### Task to complete
Set down again exactly the lines of the listing below that fall between the line holding "Lemma io_push_inv b" and the line holding "destruct (ri_buf s own I t th Ht) as [Ht0 (b0", inclusive.
○ ○ ○ ○ ○ ○ ○
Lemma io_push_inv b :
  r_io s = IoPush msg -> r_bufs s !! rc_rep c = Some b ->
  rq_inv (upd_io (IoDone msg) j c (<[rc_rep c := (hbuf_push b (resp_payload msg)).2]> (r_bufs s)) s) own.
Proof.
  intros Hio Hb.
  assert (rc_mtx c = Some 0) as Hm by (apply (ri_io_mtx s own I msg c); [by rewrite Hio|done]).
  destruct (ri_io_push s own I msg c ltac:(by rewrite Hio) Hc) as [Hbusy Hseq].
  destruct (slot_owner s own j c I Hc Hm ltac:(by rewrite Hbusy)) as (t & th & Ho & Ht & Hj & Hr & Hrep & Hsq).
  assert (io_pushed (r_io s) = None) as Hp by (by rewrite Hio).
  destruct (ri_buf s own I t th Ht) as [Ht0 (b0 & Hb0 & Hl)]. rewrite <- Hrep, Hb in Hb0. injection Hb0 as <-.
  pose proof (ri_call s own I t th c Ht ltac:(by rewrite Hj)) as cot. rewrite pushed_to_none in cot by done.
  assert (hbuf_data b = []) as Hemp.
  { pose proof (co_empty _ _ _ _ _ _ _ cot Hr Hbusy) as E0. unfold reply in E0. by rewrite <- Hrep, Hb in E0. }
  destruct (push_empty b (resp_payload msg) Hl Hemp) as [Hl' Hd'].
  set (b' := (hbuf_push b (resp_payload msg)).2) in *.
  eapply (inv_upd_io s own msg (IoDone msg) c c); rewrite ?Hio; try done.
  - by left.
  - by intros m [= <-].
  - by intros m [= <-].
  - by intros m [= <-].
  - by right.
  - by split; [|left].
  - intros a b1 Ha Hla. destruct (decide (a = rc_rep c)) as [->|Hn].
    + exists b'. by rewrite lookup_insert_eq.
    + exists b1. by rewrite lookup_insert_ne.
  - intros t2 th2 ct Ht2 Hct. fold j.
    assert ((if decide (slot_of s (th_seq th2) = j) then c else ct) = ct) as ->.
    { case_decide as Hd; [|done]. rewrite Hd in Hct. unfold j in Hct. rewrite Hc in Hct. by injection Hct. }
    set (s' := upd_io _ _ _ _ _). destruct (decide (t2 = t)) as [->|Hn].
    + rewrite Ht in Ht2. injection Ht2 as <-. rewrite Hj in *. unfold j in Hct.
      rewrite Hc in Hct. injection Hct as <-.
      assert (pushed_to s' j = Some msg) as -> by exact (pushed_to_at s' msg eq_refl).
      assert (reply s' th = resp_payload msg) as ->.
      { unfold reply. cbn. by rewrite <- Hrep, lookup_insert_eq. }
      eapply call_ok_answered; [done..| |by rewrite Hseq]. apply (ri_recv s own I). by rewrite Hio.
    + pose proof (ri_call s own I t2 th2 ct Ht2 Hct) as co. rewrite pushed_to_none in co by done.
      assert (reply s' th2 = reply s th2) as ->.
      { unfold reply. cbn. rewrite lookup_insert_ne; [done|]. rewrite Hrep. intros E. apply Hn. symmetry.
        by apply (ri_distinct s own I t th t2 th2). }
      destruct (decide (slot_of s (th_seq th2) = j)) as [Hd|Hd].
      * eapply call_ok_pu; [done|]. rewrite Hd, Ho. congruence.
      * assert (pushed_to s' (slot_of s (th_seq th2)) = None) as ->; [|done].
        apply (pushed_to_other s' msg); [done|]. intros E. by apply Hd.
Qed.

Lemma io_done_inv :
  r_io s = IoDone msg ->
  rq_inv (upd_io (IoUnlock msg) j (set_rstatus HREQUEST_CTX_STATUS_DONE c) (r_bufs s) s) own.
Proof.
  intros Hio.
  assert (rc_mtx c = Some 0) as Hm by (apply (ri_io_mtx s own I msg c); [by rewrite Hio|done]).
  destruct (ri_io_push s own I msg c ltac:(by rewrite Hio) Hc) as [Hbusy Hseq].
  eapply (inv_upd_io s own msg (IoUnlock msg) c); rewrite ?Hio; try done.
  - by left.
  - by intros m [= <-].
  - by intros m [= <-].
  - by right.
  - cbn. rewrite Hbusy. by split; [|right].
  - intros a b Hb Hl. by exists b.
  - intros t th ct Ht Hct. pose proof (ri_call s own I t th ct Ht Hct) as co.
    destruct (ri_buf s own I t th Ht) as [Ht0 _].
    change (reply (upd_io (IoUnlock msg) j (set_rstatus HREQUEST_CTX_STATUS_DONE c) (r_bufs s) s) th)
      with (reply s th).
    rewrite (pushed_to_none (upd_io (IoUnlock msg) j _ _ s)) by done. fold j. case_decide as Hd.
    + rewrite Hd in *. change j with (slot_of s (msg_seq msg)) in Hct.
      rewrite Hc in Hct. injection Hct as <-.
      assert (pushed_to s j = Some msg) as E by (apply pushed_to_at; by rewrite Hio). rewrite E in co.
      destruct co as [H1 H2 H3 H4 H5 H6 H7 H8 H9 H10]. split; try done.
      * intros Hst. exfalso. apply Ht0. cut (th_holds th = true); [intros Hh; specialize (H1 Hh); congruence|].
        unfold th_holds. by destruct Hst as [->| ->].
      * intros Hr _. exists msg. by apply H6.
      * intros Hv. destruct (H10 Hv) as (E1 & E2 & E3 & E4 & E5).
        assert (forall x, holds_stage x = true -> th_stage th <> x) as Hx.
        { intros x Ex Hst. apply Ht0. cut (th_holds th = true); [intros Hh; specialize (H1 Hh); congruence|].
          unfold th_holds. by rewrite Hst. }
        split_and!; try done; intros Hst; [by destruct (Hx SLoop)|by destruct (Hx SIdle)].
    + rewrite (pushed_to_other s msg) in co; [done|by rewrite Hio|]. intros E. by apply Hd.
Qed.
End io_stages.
○ ○ ○ ○ ○ ○ ○
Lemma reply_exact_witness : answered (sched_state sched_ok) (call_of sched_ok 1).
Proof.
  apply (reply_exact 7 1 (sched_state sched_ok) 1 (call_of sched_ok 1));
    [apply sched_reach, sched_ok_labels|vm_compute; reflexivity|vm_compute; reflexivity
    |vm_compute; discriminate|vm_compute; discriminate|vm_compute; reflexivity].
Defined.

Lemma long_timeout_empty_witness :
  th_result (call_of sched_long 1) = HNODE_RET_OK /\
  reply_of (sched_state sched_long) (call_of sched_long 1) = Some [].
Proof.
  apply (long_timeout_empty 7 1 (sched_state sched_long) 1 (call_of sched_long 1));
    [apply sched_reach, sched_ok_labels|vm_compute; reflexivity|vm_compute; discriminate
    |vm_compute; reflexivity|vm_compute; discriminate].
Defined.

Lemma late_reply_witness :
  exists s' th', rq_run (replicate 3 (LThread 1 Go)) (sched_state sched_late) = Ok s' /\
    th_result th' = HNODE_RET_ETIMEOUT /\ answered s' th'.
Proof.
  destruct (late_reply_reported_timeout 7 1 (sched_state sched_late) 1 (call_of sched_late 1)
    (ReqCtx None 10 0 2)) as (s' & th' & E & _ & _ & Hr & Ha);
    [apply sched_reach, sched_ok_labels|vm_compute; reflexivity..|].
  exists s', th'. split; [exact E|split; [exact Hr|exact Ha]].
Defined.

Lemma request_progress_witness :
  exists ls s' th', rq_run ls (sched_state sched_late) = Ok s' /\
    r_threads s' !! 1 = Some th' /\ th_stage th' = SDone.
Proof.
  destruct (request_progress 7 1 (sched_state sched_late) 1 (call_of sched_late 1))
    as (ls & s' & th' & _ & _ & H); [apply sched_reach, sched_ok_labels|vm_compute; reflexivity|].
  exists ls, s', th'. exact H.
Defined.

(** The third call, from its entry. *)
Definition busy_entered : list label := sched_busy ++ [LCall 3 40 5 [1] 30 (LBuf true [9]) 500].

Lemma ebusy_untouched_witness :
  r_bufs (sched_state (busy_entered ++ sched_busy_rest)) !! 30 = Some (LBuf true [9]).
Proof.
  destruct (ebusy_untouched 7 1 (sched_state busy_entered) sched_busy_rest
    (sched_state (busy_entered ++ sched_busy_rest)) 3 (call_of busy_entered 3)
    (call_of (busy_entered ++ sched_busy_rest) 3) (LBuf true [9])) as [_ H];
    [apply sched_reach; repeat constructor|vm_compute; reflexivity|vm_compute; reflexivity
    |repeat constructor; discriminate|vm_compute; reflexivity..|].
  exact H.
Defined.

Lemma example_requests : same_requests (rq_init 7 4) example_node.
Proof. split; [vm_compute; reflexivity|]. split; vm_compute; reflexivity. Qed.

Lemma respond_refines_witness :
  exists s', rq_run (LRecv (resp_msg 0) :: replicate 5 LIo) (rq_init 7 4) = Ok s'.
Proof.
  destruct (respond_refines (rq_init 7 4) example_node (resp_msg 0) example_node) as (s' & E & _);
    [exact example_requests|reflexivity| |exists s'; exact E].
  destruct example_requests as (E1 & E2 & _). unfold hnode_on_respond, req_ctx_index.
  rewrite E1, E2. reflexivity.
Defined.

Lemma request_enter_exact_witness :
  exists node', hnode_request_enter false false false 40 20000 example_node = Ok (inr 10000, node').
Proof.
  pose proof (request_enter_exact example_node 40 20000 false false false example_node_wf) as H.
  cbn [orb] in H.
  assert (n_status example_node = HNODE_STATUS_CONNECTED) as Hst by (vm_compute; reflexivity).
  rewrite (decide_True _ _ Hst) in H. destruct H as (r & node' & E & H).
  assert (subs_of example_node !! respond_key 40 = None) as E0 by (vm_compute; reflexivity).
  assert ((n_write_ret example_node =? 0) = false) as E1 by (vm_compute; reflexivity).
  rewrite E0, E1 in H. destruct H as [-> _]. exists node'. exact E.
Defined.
○ ○ ○ ○ ○ ○ ○
### Reply to the exercise
Lemma io_push_inv b :
  r_io s = IoPush msg -> r_bufs s !! rc_rep c = Some b ->
  rq_inv (upd_io (IoDone msg) j c (<[rc_rep c := (hbuf_push b (resp_payload msg)).2]> (r_bufs s)) s) own.
Proof.
  intros Hio Hb.
  assert (rc_mtx c = Some 0) as Hm by (apply (ri_io_mtx s own I msg c); [by rewrite Hio|done]).
  destruct (ri_io_push s own I msg c ltac:(by rewrite Hio) Hc) as [Hbusy Hseq].
  destruct (slot_owner s own j c I Hc Hm ltac:(by rewrite Hbusy)) as (t & th & Ho & Ht & Hj & Hr & Hrep & Hsq).
  assert (io_pushed (r_io s) = None) as Hp by (by rewrite Hio).
  destruct (ri_buf s own I t th Ht) as [Ht0 (b0 & Hb0 & Hl)]. rewrite <- Hrep, Hb in Hb0. injection Hb0 as <-.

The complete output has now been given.